» **EXERCISE DETAILS**:
With both ends included, repeat exactly the lines of the entries below from the one containing "unfold deref. rewrite Hp, He." down to the one containing "Hall]. constructor; [done|].", and no others.

[Collected data entries]
------------------------
Lemma flush_loop_ok A c fuel :
  represents c A -> (length A < fuel)%nat ->
  exists c', flush_loop fuel c = Ok c' /\ represents c' [] /\ after_free A.*1 c c'.
Proof.
  revert c fuel. induction A as [|[a e] A IH]; intros c fuel Hr Hf; (destruct fuel as [|fuel]; [cbn in Hf; lia|]);
    cbn [flush_loop]; rewrite (represents_null c _ Hr).
  - exists c. split_and!; [done|done|apply after_free_nil].
  - destruct (free_first_ok c a e A Hr) as (c1 & -> & Hr1 & H1). cbn [cbind].
    destruct (IH c1 fuel Hr1) as (c2 & -> & Hr2 & H2); [cbn in Hf; lia|].
    exists c2. split_and!; [done|done|exact (after_free_app [a] A.*1 c c1 c2 H1 H2)].
Qed.

Lemma rep_passes c A : represents c A -> (length A < passes c)%nat.
Proof. intros Hr. pose proof (chain_passes _ _ _ _ (rep_chain _ _ Hr)) as H. by rewrite length_fmap in H. Qed.

(** *** Expiry *)

Definition expired (now : Z) A : list (Z * rsn_pmksa_cache_entry) := filter (fun x => x.2.(expiration) <= now) A.
Definition unexpired (now : Z) A : list (Z * rsn_pmksa_cache_entry) := filter (fun x => now < x.2.(expiration)) A.

Lemma none_expired now A :
  Forall (fun x => now < x.2.(expiration)) A -> expired now A = [] /\ unexpired now A = A.
Proof.
  unfold expired, unexpired. induction 1 as [|x A Hx HA [IH1 IH2]]; [done|].
  rewrite (filter_cons_True (fun x => now < _)), (filter_cons_False (fun x => _ <= now)) by lia. by rewrite IH1, IH2.
Qed.

Lemma expire_loop_ok now A c fuel :
  represents c A -> (length A < fuel)%nat ->
  exists c', expire_loop fuel now c = Ok c' /\ represents c' (unexpired now A) /\ after_free (expired now A).*1 c c'.
Proof.
  revert c fuel. induction A as [|[a e] A IH]; intros c fuel Hr Hf; (destruct fuel as [|fuel]; [cbn in Hf; lia|]);
    cbn [expire_loop]; rewrite (represents_null c _ Hr).
  - exists c. split_and!; [done|done|apply after_free_nil].
  - destruct (represents_first _ _ _ _ Hr) as (Hp & e' & He & Hs).
    unfold deref. rewrite Hp, He. cbn [cbind]. rewrite <- (expiration_strip e'), Hs.
    destruct (Z.leb_spec e.(expiration) now).
    + destruct (free_first_ok c a e A Hr) as (c1 & E1 & Hr1 & H1). rewrite Hp in E1. rewrite E1. cbn [cbind].
      destruct (IH c1 fuel Hr1) as (c2 & -> & Hr2 & H2); [cbn in Hf; lia|]. exists c2. split; [done|].
      unfold expired, unexpired. rewrite (filter_cons_False (fun x => now < _)) by (cbn; lia).
      rewrite filter_cons_True by (cbn; lia). split; [done|]. exact (after_free_app [a] _ c c1 c2 H1 H2).
    + destruct (none_expired now ((a, e) :: A)) as [-> ->].
      { pose proof (rep_sorted _ _ Hr) as Hs'. inversion_clear Hs' as [|? ? _ Hall]. constructor; [done|].
        eapply Forall_impl; [exact Hall|]. unfold no_later. cbn. intros x Hx. lia. }
      exists c. split_and!; [done|done|apply after_free_nil].
Qed.

(** *** Disconnect requests *)

Definition das_match (attr : radius_das_attrs) (x : Z * rsn_pmksa_cache_entry) : Prop := das_attr_match x.2 attr <> 0.

Lemma chain_start f p l : chain f p l -> p = match l with [] => NULL | a :: _ => a end.
Proof. destruct l; [done|]. by intros [-> _]. Qed.

Lemma sfree_middle D a e R : NoDup (D ++ (a, e) :: R).*1 -> sfree a (D ++ (a, e) :: R) = D ++ R.
Proof.
  rewrite fmap_app. change (((a, e) :: R).*1) with (a :: R.*1). intros H.
  apply NoDup_app in H as (_ & HD & HR). apply NoDup_cons in HR as [HR _].
  unfold sfree. rewrite filter_app, filter_cons_False by (cbn; tauto).
  f_equal; apply sfree_notin; [|done]. intros Ha. apply (HD a Ha). set_solver.
Qed.

Lemma das_loop_ok attr R D c fuel found :
  represents c (D ++ R) -> (length R < fuel)%nat ->
  exists c', das_loop fuel (match R.*1 with [] => NULL | a :: _ => a end) attr found c =
      Ok (found + zlen (filter (das_match attr) R), c') /\
    represents c' (D ++ filter (fun x => ~ das_match attr x) R) /\ after_free (filter (das_match attr) R).*1 c c'.
Proof.
  revert D c fuel found. induction R as [|[a e] R IH]; intros D c fuel found Hr Hf;
    (destruct fuel as [|fuel]; [cbn in Hf; lia|]).
  - cbn [das_loop fmap list_fmap]. rewrite Z.eqb_refl, Z.add_0_r. exists c. split_and!; [done|done|apply after_free_nil].
  - cbn [das_loop]. change (((a, e) :: R).*1) with (a :: R.*1). cbn iota.
    assert (Hin : (a, e) ∈ D ++ (a, e) :: R) by set_solver.
    destruct (Z.eqb_spec a NULL) as [|_]; [by pose proof (rep_null _ _ _ _ Hr Hin)|].
    destruct (rep_entry _ _ _ _ Hr Hin) as (e' & He & Hs). unfold deref. rewrite He. cbn [cbind].
    assert (Hn : next e' = match R.*1 with [] => NULL | b :: _ => b end).
    { pose proof (rep_chain _ _ Hr) as Hc. rewrite fmap_app in Hc.
      destruct (chain_next _ _ D.*1 a R.*1 Hc) as (n & Hn & Hc'). unfold step in Hn. rewrite He in Hn. cbn in Hn.
      injection Hn as ->. by eapply chain_start. }
    rewrite Hn. change (das_attr_match e' attr) with (das_attr_match (strip e') attr). rewrite Hs.
    destruct (Z.eqb_spec (das_attr_match e attr) 0) as [Hm|Hm]; cbn [negb].
    + rewrite filter_cons_False by (unfold das_match; cbn; tauto).
      rewrite (filter_cons_True (fun x => ~ das_match attr x)) by (unfold das_match; cbn; tauto).
      rewrite cons_middle, app_assoc in Hr |- *. apply IH; [done|cbn in Hf; lia].
    + rewrite filter_cons_True by done.
      rewrite (filter_cons_False (fun x => ~ das_match attr x)) by (unfold das_match; cbn; tauto).
      destruct (free_ok c _ a Hr (fst_in _ _ _ Hin)) as (c1 & -> & Hr1 & H1). cbn [cbind].
      rewrite sfree_middle in Hr1 by (by apply (rep_nodup c)).
      destruct (IH D c1 fuel (found + 1) Hr1) as (c2 & -> & Hr2 & H2); [cbn in Hf; lia|].
      exists c2. split_and!; [|done|exact (after_free_app [a] _ c c1 c2 H1 H2)].
      do 2 f_equal. cbn [length]. lia.
Qed.

(** *** Adding *)

(** The cache without the first entry of a station, and with room for one. *)
Definition drop_old (spa : list Z) A : list (Z * rsn_pmksa_cache_entry) :=
  sfree (sget (fun y => matches_opt (Some spa) y.(PmksaCache.spa)) A) A.
Definition make_room A : list (Z * rsn_pmksa_cache_entry) :=
  if pmksa_cache_max_entries <=? zlen A then tail A else A.
Definition roomy (spa : list Z) A : list (Z * rsn_pmksa_cache_entry) := make_room (drop_old spa A).

Lemma represents_alloc c A a e :
  c.(heap) !! a = None -> represents c A -> represents (c <| heap := <[a := e]> c.(heap) |>) A.
Proof.
  intros Ha Hr.
  assert (Hsame : forall k x, x ∈ A.*1 -> step k (<[a := e]> c.(heap)) x = step k c.(heap) x).
  { intros k x Hx. apply step_insert_ne. intros ->. apply in_fst in Hx as [ex Hx].
    destruct (rep_entry _ _ _ _ Hr Hx) as (e' & He & _). congruence. }
  split; [| apply Hr| | |apply Hr|apply Hr].
  - eapply chain_frame; [|apply Hr]. intros x Hx. by apply Hsame.
  - intros i Hi. destruct (rep_bucket _ _ Hr i Hi) as (b & Hb & Hbin). exists b. split; [|done].
    eapply chain_frame; [|exact Hb]. intros x Hx. apply Hsame. apply Hbin in Hx as (ex & Hx & _). by eapply fst_in.
  - intros x ex Hx. change (info (<[a := e]> (heap c)) x = Some ex). unfold info. rewrite lookup_insert_ne; [by apply Hr|].
    intros ->. destruct (rep_entry _ _ _ _ Hr Hx) as (e' & He & _). congruence.
Qed.

Lemma fresh_notin c A a : represents c A -> c.(heap) !! a = None -> a ∉ A.*1.
Proof.
  intros Hr Ha Hin. apply in_fst in Hin as [e Hin]. destruct (rep_entry _ _ _ _ Hr Hin) as (e' & He & _). congruence.
Qed.

Lemma sget_in f A : (forall a e, (a, e) ∈ A -> a <> NULL) -> sget f A <> NULL -> sget f A ∈ A.*1.
Proof.
  intros Hn H. destruct (sget_spec f A _ eq_refl Hn) as [[? _]|[_ (e & He & _)]]; [done|by eapply fst_in].
Qed.

(** The two evictions of [pmksa_cache_auth_add_entry]. *)
Lemma drop_old_ok c A spa :
  represents c A ->
  let p := sget (fun y => matches_opt (Some spa) y.(PmksaCache.spa)) A in
  exists D c', (if negb (p =? NULL) then pmksa_cache_free_entry c p else Ok c) = Ok c' /\
    represents c' (drop_old spa A) /\ after_free D c c' /\
    (forall x, x ∈ A.*1 <-> x ∈ D \/ x ∈ (drop_old spa A).*1).
Proof.
  intros Hr p. unfold drop_old. fold p.
  assert (Hn : forall a e, (a, e) ∈ A -> a <> NULL) by (intros a e; apply (rep_null _ _ _ _ Hr)).
  destruct (Z.eqb_spec p NULL) as [Hp|Hp]; cbn [negb].
  - exists [], c. rewrite sfree_notin.
    + split_and!; [done|done|apply after_free_nil|set_solver].
    + intros Hin. apply in_fst in Hin as [e Hin]. by apply (Hn p e).
  - pose proof (sget_in _ _ Hn Hp) as Hpin. fold p in Hpin.
    destruct (free_ok c A p Hr Hpin) as (c1 & -> & Hr1 & Hf). exists [p], c1.
    split_and!; [done|done|done|]. intros x. rewrite sfree_fst, list_elem_of_filter, list_elem_of_singleton.
    destruct (decide (x = p)) as [->|]; tauto.
Qed.

Lemma make_room_ok c A :
  represents c A ->
  exists D c', (if (pmksa_cache_max_entries <=? c.(pmksa_count)) && negb (c.(pmksa) =? NULL)
                then pmksa_cache_free_entry c c.(pmksa) else Ok c) = Ok c' /\
    represents c' (make_room A) /\ after_free D c c' /\ (forall x, x ∈ A.*1 <-> x ∈ D \/ x ∈ (make_room A).*1).
Proof.
  intros Hr. rewrite (rep_count _ _ Hr), (represents_null _ _ Hr). unfold make_room.
  destruct (Z.leb_spec pmksa_cache_max_entries (zlen A)) as [Hl|Hl]; cbn [andb].
  - destruct A as [|[a e] A]; [cbn in Hl; unfold pmksa_cache_max_entries in Hl; lia|]. cbn [negb tail].
    destruct (free_first_ok c a e A Hr) as (c2 & E2 & Hr2 & Hf2). rewrite E2.
    exists [a], c2. split_and!; [done|done|done|].
    intros x. change (((a, e) :: A).*1) with (a :: A.*1). rewrite elem_of_cons, list_elem_of_singleton. tauto.
  - exists [], c. split_and!; [done|done|apply after_free_nil|set_solver].
Qed.

(** What adding leaves, and when the timeout is set. *)
Definition added (x : Z * rsn_pmksa_cache_entry) A : list (Z * rsn_pmksa_cache_entry) :=
  sinsert x (roomy x.2.(spa) A).

Lemma added_fst x A a : a ∈ (added x A).*1 <-> a = x.1 \/ a ∈ (roomy x.2.(spa) A).*1.
Proof. unfold added. apply sinsert_fst. Qed.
------------------------
» **WORKED SOLUTION**:
    unfold deref. rewrite Hp, He. cbn [cbind]. rewrite <- (expiration_strip e'), Hs.
    destruct (Z.leb_spec e.(expiration) now).
    + destruct (free_first_ok c a e A Hr) as (c1 & E1 & Hr1 & H1). rewrite Hp in E1. rewrite E1. cbn [cbind].
      destruct (IH c1 fuel Hr1) as (c2 & -> & Hr2 & H2); [cbn in Hf; lia|]. exists c2. split; [done|].
      unfold expired, unexpired. rewrite (filter_cons_False (fun x => now < _)) by (cbn; lia).
      rewrite filter_cons_True by (cbn; lia). split; [done|]. exact (after_free_app [a] _ c c1 c2 H1 H2).
    + destruct (none_expired now ((a, e) :: A)) as [-> ->].
      { pose proof (rep_sorted _ _ Hr) as Hs'. inversion_clear Hs' as [|? ? _ Hall]. constructor; [done|].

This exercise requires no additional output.